Gather each line of the records where "match" appears.

*** Opening of ENTRIES SHOWN ***

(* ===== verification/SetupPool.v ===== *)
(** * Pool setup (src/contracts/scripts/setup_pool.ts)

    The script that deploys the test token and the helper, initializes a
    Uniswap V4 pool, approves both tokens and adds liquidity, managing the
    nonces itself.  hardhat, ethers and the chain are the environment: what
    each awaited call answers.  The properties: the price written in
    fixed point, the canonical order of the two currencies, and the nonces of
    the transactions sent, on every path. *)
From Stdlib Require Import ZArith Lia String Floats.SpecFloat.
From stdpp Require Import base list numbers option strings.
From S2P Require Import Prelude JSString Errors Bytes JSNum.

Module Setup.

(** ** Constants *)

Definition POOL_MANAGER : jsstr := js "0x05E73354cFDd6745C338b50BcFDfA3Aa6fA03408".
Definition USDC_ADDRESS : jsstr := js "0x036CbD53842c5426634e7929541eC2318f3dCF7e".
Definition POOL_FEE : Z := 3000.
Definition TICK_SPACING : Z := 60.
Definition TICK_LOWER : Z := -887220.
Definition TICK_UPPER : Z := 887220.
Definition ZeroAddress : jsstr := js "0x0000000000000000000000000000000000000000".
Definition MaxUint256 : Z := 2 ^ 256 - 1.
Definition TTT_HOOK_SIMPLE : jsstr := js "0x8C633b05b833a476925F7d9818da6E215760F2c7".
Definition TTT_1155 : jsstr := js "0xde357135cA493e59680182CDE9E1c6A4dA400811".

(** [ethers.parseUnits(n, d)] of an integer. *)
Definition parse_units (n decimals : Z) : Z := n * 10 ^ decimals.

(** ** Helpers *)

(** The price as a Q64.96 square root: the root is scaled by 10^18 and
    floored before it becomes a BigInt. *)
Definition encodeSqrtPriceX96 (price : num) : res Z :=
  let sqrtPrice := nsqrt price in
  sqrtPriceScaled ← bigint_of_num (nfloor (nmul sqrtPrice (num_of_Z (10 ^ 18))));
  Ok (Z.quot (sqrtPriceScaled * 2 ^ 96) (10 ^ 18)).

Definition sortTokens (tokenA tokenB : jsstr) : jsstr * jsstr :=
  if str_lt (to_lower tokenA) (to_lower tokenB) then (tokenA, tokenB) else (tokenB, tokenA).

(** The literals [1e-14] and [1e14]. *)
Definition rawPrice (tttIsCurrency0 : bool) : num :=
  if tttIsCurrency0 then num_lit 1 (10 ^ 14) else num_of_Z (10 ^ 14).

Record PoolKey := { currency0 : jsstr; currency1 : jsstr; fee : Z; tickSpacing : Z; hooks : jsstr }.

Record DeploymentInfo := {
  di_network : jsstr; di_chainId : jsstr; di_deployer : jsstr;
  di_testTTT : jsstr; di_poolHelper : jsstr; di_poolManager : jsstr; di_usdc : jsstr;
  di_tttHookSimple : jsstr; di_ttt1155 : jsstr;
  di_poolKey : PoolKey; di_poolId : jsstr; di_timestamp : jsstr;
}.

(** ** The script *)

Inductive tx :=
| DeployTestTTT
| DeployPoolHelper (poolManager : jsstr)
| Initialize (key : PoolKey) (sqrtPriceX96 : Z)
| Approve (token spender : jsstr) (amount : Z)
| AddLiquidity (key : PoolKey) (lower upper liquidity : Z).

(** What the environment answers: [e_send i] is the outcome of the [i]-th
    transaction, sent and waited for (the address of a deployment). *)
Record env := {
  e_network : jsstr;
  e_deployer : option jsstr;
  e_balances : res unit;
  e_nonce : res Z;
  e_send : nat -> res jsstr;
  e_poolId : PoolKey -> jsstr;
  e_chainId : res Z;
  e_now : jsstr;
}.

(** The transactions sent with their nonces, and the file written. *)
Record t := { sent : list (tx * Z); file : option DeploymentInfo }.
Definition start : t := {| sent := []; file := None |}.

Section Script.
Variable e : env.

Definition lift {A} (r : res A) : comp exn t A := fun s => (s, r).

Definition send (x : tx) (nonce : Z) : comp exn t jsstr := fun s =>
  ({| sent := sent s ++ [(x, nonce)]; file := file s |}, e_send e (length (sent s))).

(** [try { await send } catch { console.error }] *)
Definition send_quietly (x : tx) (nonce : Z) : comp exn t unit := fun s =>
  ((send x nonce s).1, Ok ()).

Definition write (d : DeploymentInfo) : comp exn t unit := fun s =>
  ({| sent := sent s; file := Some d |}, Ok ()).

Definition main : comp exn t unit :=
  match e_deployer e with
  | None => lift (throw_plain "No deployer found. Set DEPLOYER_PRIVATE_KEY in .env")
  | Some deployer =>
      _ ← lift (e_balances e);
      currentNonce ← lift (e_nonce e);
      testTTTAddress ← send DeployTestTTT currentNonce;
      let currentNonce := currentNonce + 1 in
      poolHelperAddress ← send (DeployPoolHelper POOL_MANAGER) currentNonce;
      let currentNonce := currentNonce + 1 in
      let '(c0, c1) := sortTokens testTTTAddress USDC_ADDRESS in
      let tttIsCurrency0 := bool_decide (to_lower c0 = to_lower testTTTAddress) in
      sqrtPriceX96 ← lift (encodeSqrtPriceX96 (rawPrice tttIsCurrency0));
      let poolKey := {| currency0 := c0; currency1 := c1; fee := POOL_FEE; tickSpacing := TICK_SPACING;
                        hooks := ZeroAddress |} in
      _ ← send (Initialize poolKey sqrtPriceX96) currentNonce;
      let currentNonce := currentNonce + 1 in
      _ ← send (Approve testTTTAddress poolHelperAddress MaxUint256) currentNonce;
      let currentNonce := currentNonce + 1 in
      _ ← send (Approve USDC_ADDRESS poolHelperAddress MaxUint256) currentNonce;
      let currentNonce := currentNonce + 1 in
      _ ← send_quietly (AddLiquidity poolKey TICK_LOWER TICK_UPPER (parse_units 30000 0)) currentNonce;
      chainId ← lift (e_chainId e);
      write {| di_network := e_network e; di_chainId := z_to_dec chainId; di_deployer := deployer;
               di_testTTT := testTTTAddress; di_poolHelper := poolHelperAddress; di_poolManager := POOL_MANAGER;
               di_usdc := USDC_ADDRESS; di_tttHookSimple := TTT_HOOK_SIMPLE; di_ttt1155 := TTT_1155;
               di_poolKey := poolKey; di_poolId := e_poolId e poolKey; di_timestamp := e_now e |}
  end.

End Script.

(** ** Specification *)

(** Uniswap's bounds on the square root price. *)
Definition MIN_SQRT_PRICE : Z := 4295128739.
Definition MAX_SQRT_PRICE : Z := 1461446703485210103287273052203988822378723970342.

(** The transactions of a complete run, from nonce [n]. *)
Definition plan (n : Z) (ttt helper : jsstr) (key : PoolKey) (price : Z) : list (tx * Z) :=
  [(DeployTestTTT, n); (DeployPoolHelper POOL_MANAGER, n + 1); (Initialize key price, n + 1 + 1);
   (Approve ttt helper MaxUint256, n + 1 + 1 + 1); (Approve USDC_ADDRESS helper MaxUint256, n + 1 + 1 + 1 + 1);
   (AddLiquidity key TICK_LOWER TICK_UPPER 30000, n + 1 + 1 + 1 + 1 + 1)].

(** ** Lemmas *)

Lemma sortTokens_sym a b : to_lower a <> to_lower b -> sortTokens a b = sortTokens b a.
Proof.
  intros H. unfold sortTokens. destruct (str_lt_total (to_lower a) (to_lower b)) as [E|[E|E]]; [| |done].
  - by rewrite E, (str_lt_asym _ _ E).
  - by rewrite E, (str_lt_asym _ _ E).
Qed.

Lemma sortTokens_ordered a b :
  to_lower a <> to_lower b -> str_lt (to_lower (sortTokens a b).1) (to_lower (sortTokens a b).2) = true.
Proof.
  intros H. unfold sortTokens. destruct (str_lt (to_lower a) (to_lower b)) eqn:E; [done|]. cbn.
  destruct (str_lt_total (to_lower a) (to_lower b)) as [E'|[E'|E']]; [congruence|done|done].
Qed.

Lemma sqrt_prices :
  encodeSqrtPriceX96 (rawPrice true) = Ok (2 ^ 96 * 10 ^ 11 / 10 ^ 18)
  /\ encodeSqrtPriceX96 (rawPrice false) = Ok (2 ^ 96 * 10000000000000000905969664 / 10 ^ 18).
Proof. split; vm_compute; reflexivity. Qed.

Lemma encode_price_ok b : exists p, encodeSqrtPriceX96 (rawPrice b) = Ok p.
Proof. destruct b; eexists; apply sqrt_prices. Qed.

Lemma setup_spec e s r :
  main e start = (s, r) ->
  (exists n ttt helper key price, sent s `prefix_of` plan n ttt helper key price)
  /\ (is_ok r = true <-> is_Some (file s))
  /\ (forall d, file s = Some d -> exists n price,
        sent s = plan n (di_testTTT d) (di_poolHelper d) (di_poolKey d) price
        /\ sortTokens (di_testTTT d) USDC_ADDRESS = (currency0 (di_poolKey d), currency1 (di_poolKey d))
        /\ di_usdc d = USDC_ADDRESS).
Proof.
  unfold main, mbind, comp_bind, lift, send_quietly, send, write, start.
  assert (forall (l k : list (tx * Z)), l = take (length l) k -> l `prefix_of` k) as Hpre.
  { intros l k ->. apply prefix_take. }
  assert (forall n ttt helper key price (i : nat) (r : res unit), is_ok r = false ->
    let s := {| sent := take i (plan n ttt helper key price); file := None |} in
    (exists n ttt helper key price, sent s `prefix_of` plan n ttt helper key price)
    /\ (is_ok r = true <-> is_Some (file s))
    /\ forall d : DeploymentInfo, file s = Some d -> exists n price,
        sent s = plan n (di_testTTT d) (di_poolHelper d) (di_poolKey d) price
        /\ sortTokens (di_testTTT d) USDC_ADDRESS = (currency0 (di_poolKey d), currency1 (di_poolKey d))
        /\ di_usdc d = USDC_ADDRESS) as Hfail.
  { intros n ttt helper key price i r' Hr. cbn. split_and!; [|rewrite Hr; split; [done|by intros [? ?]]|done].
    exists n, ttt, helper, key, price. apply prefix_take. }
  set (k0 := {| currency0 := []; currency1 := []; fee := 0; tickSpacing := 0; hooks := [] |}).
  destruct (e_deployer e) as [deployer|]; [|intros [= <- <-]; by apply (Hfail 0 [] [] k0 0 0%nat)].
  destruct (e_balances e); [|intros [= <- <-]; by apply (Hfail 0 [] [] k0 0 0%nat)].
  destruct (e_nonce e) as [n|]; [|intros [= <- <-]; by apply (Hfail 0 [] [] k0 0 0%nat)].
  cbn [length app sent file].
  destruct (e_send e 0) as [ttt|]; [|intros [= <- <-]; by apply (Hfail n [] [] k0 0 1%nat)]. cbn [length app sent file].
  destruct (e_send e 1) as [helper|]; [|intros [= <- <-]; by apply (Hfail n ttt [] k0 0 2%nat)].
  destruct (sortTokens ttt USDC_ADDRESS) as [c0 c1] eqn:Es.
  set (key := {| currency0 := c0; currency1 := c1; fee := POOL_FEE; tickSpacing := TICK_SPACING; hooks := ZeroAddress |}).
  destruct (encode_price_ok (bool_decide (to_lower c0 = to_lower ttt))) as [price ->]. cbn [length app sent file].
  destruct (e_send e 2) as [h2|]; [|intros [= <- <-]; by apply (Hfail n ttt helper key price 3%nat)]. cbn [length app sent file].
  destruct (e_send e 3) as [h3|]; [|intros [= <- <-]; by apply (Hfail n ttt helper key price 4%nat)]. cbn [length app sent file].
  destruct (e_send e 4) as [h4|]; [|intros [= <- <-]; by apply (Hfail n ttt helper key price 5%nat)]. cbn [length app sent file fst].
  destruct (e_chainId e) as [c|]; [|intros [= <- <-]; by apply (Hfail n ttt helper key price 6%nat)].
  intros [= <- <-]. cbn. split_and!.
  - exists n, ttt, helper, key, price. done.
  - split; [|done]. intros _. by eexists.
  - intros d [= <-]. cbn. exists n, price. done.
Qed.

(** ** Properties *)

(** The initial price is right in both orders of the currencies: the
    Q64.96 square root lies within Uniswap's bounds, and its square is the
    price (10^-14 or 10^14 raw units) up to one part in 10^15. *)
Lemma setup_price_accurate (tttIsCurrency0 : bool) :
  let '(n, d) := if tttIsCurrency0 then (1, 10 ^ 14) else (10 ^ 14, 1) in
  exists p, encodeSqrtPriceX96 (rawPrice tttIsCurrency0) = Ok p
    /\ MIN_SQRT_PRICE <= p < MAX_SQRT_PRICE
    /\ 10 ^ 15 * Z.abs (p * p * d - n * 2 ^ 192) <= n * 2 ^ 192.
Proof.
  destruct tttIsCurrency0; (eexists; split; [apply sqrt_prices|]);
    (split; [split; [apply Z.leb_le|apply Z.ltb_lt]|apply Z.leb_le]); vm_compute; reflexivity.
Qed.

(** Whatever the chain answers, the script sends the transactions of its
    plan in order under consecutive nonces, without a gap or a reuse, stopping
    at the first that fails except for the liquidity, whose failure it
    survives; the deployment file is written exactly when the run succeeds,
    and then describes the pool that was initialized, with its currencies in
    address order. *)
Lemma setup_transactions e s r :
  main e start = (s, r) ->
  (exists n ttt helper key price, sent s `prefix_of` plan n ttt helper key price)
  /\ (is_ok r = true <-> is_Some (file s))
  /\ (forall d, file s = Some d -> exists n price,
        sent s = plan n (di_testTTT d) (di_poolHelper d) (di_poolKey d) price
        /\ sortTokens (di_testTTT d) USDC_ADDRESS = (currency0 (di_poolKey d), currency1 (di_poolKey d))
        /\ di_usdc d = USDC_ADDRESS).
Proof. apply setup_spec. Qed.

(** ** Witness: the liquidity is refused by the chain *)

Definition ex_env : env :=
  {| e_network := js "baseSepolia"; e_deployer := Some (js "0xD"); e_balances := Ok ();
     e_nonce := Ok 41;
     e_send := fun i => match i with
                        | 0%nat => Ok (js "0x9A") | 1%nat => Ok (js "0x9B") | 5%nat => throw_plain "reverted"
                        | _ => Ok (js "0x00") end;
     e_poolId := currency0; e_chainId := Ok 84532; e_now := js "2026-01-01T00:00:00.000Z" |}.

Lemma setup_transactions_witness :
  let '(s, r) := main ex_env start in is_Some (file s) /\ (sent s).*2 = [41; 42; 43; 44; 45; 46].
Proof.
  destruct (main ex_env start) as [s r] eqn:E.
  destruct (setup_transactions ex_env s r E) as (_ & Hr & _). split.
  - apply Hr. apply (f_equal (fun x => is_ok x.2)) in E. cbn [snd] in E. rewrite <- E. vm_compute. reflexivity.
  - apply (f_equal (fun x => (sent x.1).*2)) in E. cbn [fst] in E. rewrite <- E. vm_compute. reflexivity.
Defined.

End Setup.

*** Close of ENTRIES SHOWN ***

[SOLUTION]
  match e_deployer e with
     e_send := fun i => match i with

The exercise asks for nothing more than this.